• Work instructions: Draw out every line with the word "that" from the listing below.

• Data shown:
(* ===== verification/Scim.v ===== *)
(** * openproof.enterprise.scim: provisioning users and groups

    Models [src/src/enterprise/scim/scim.cpp]: the metadata of provisioned users
    and groups, the contract of the directory that stores them, and the service
    that keeps an identity, its membership, its profile and its metadata in step;
    with the tables of [src/src/storage/postgres/postgres.cpp] behind the
    directory, whose keys and references are those of
    [src/migrations/0012_enterprise_scim.sql]. *)
From S2P Require Import Prelude Foundation Database Encoding Security IdentityCore Profile Organizations.

Inductive GroupIdTag := .
Abbreviation GroupId := (StrongId GroupIdTag).

Definition validText (value : string) (maximum : nat) : bool :=
  negb (bool_decide (value = "")) && (String.length value <=? maximum)%nat && negb (any_octet control_octet value).

Definition validOptional (value : option string) (maximum : nat) : bool :=
  match value with None => true | Some value => validText value maximum end.

Definition newIdentityId `{Platform} : prog world Error IdentityId :=
  random ← randomTokenBase64Url 24;
  mret (mkId ("scim_" +:+ random)).

Definition newGroupId `{Platform} : prog world Error GroupId :=
  random ← randomTokenBase64Url 24;
  mret (mkId ("scim_group_" +:+ random)).

Module UserRecord.
Record t := mk {
  identity : IdentityId;
  organization : OrganizationId;
  userName : string;
  externalId : option string;
  createdAt : Instant;
  updatedAt : Instant;
}.

#[global] Instance eq_dec : EqDecision t.
Proof. solve_decision. Defined.

Definition create (identity : IdentityId) (organization : OrganizationId) (userName : string)
    (externalId : option string) (createdAt updatedAt : Instant) : Result t :=
  if id_empty identity || id_empty organization || negb (validText userName 320)
     || negb (validOptional externalId 1024) || (updatedAt <? createdAt) then
    fail InvalidArgument "The SCIM user metadata is invalid."
  else Ok (mk identity organization userName externalId createdAt updatedAt).

Definition rename (userName' : string) (externalId' : option string) (now : Instant) : prog t Error unit := fun r =>
  if negb (validText userName' 320) || negb (validOptional externalId' 1024) || (now <? createdAt r) then
    (failCode InvalidArgument, r)
  else (ok, mk (identity r) (organization r) userName' externalId' (createdAt r) now).
End UserRecord.

Module GroupRecord.
Record t := mk {
  id : GroupId;
  organization : OrganizationId;
  displayName : string;
  externalId : option string;
  createdAt : Instant;
  updatedAt : Instant;
}.

#[global] Instance eq_dec : EqDecision t.
Proof. solve_decision. Defined.

Definition create (id : GroupId) (organization : OrganizationId) (displayName : string)
    (externalId : option string) (createdAt updatedAt : Instant) : Result t :=
  if id_empty id || id_empty organization || negb (validText displayName 512)
     || negb (validOptional externalId 1024) || (updatedAt <? createdAt) then
    fail InvalidArgument "The SCIM group metadata is invalid."
  else Ok (mk id organization displayName externalId createdAt updatedAt).

Definition rename (displayName' : string) (externalId' : option string) (now : Instant) : prog t Error unit := fun r =>
  if negb (validText displayName' 512) || negb (validOptional externalId' 1024) || (now <? createdAt r) then
    (failCode InvalidArgument, r)
  else (ok, mk (id r) (organization r) displayName' externalId' (createdAt r) now).
End GroupRecord.

(** ** The directory *)

Class DirectoryRepository (T : Type) := {
  dr_addUser : UserRecord.t -> prog T Error unit;
  dr_saveUser : UserRecord.t -> prog T Error unit;
  dr_removeUser : OrganizationId -> IdentityId -> prog T Error unit;
  dr_findUser : T -> OrganizationId -> IdentityId -> Result (option UserRecord.t);
  dr_findUserByName : T -> OrganizationId -> string -> Result (option UserRecord.t);
  dr_users : T -> OrganizationId -> Result (list UserRecord.t);
  dr_addGroup : GroupRecord.t -> prog T Error unit;
  dr_saveGroup : GroupRecord.t -> prog T Error unit;
  dr_removeGroup : OrganizationId -> GroupId -> prog T Error unit;
  dr_findGroup : T -> OrganizationId -> GroupId -> Result (option GroupRecord.t);
  dr_findGroupByName : T -> OrganizationId -> string -> Result (option GroupRecord.t);
  dr_groups : T -> OrganizationId -> Result (list GroupRecord.t);
  dr_groupMembers : T -> OrganizationId -> GroupId -> Result (list IdentityId);
  dr_replaceGroupMembers : OrganizationId -> GroupId -> list IdentityId -> prog T Error unit;
}.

• Completed exercise:
    and groups, the contract of the directory that stores them, and the service
    that keeps an identity, its membership, its profile and its metadata in step;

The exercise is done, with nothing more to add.